_GOAL OF THE EXERCISE_
Please copy each line of the listing below in which the word "chip" appears.
*** Opening RECORDS TO PROCESS ***
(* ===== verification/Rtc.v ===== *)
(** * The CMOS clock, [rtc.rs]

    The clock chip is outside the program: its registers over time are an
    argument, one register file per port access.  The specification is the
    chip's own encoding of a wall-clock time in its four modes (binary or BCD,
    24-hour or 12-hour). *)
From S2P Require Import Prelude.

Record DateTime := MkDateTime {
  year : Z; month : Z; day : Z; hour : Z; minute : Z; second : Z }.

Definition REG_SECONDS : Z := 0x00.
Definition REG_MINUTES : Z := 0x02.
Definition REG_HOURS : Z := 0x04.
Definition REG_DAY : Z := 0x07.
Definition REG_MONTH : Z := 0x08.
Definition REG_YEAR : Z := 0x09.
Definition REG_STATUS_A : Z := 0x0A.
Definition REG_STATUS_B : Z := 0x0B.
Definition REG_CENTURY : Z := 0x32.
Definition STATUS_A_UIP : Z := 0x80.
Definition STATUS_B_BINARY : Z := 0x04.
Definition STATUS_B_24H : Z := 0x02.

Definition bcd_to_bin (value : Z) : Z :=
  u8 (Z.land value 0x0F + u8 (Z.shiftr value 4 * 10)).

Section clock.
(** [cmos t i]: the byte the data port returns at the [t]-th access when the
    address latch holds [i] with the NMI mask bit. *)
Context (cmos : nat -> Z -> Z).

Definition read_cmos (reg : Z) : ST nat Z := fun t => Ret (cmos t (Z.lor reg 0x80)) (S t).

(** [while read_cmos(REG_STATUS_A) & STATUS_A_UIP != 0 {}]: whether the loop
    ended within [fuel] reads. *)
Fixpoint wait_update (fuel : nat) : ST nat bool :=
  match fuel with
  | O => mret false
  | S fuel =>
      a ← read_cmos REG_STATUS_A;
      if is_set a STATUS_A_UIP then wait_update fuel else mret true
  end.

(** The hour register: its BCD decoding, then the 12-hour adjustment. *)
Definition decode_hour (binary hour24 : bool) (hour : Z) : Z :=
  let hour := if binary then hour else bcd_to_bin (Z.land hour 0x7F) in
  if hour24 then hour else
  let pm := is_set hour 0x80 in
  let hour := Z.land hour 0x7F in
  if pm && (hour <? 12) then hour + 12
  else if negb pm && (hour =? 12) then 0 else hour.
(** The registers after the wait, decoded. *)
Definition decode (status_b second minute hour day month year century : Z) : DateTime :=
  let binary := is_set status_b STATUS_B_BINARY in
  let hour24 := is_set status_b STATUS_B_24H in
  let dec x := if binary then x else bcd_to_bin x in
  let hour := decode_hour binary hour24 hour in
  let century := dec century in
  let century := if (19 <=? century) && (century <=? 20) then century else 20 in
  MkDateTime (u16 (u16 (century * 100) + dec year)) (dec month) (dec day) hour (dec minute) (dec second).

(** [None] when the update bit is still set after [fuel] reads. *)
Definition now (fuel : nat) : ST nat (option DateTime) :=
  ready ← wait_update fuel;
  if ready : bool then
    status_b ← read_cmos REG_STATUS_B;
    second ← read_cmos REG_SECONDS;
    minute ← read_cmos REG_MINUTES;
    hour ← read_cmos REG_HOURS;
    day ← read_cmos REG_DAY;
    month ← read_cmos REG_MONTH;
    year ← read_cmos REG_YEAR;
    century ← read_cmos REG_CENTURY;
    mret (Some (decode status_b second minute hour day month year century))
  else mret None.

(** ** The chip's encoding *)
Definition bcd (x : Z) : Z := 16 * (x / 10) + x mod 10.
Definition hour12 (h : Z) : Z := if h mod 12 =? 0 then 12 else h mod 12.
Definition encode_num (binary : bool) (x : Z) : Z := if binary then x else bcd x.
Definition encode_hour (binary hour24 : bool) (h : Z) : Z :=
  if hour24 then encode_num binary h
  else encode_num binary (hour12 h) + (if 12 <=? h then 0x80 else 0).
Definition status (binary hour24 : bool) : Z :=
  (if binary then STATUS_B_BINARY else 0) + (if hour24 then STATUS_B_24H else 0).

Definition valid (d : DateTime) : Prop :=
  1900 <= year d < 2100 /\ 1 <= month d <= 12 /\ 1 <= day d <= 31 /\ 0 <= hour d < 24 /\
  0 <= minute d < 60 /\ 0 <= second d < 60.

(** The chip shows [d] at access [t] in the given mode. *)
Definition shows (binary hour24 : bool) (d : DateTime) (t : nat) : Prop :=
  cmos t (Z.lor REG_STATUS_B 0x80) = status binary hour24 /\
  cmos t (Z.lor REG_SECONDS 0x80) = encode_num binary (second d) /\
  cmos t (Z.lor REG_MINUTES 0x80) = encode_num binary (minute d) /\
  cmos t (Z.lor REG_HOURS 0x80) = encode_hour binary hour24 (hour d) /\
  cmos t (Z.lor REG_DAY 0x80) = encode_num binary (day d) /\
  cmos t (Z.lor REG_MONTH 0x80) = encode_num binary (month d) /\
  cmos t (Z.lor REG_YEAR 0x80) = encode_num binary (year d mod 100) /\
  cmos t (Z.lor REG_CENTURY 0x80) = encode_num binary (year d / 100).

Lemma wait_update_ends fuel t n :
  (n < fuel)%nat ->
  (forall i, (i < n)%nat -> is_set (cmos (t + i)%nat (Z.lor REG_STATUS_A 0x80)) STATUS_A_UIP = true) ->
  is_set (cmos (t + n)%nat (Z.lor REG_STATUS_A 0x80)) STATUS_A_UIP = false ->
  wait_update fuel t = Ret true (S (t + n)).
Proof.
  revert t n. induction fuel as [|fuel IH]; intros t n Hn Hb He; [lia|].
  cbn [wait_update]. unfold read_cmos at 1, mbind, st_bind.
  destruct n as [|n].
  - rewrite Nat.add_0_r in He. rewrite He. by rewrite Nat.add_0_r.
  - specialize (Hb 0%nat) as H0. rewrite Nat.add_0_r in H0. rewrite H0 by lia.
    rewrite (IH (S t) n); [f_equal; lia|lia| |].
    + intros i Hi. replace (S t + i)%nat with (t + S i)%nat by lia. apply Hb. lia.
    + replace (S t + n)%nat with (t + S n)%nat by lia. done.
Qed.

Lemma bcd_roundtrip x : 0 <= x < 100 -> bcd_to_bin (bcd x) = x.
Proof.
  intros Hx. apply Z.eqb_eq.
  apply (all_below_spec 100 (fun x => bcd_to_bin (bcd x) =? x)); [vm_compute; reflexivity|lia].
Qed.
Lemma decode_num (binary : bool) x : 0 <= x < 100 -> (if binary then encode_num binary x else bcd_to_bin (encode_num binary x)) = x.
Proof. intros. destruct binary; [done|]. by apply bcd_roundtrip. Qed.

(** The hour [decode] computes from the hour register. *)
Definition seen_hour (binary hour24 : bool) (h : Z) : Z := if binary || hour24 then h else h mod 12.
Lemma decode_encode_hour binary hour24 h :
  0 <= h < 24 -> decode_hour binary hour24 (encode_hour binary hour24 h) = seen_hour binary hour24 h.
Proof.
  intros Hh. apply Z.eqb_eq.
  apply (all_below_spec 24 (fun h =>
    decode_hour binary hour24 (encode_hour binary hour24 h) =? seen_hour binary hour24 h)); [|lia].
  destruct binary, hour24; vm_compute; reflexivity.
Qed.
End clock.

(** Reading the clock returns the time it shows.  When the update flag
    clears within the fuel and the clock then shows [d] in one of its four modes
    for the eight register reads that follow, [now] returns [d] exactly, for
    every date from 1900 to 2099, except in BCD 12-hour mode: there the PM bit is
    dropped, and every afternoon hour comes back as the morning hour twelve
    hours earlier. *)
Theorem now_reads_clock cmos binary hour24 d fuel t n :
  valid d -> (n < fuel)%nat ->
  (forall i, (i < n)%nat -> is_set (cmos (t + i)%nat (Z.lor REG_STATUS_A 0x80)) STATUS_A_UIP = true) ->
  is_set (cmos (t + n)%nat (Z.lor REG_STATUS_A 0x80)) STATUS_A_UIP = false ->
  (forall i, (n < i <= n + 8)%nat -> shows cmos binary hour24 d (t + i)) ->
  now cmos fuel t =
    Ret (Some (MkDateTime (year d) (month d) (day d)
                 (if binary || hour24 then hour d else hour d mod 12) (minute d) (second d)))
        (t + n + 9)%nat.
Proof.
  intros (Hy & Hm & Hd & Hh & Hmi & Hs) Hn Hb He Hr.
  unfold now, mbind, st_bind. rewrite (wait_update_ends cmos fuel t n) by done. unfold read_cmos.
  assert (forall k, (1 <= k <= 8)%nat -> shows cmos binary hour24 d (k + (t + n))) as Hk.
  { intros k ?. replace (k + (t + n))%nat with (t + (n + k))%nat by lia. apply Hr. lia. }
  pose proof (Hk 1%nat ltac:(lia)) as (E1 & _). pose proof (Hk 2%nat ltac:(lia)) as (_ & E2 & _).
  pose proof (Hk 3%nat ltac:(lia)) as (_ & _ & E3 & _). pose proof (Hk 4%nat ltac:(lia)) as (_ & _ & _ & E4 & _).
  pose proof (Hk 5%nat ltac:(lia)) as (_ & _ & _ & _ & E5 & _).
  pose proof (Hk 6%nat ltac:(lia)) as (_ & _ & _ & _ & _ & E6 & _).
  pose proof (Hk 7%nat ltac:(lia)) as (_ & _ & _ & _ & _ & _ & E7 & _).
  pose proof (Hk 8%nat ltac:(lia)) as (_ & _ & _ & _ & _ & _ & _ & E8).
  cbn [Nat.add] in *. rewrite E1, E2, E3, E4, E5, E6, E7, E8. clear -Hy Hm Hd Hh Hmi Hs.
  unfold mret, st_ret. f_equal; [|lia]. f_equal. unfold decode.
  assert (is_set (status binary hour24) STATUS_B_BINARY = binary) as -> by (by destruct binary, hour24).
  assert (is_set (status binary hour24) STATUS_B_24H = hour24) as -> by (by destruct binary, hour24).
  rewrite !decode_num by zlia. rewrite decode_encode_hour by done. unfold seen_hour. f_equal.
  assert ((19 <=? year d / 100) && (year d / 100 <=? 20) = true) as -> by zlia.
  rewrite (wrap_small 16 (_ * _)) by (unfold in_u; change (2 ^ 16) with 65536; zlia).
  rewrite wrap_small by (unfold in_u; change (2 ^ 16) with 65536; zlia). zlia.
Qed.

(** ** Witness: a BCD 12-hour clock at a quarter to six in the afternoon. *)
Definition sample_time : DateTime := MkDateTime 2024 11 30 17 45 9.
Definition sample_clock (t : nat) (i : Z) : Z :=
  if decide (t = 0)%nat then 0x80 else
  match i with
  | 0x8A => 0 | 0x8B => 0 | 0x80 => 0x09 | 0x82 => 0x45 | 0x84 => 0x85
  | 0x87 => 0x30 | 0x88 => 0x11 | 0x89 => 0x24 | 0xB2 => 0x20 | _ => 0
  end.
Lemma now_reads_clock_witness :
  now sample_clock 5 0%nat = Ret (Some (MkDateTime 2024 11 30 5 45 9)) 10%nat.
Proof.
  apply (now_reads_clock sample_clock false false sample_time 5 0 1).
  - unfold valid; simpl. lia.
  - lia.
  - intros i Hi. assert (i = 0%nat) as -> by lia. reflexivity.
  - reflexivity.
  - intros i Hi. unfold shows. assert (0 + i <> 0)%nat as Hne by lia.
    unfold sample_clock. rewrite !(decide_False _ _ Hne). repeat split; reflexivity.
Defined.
*** Closing RECORDS TO PROCESS ***
_EXPECTED OUTPUT_
    The clock chip is outside the program: its registers over time are an
    chip's own encoding of a wall-clock time in its four modes (binary or BCD,
(** ** The chip's encoding *)
(** The chip shows [d] at access [t] in the given mode. *)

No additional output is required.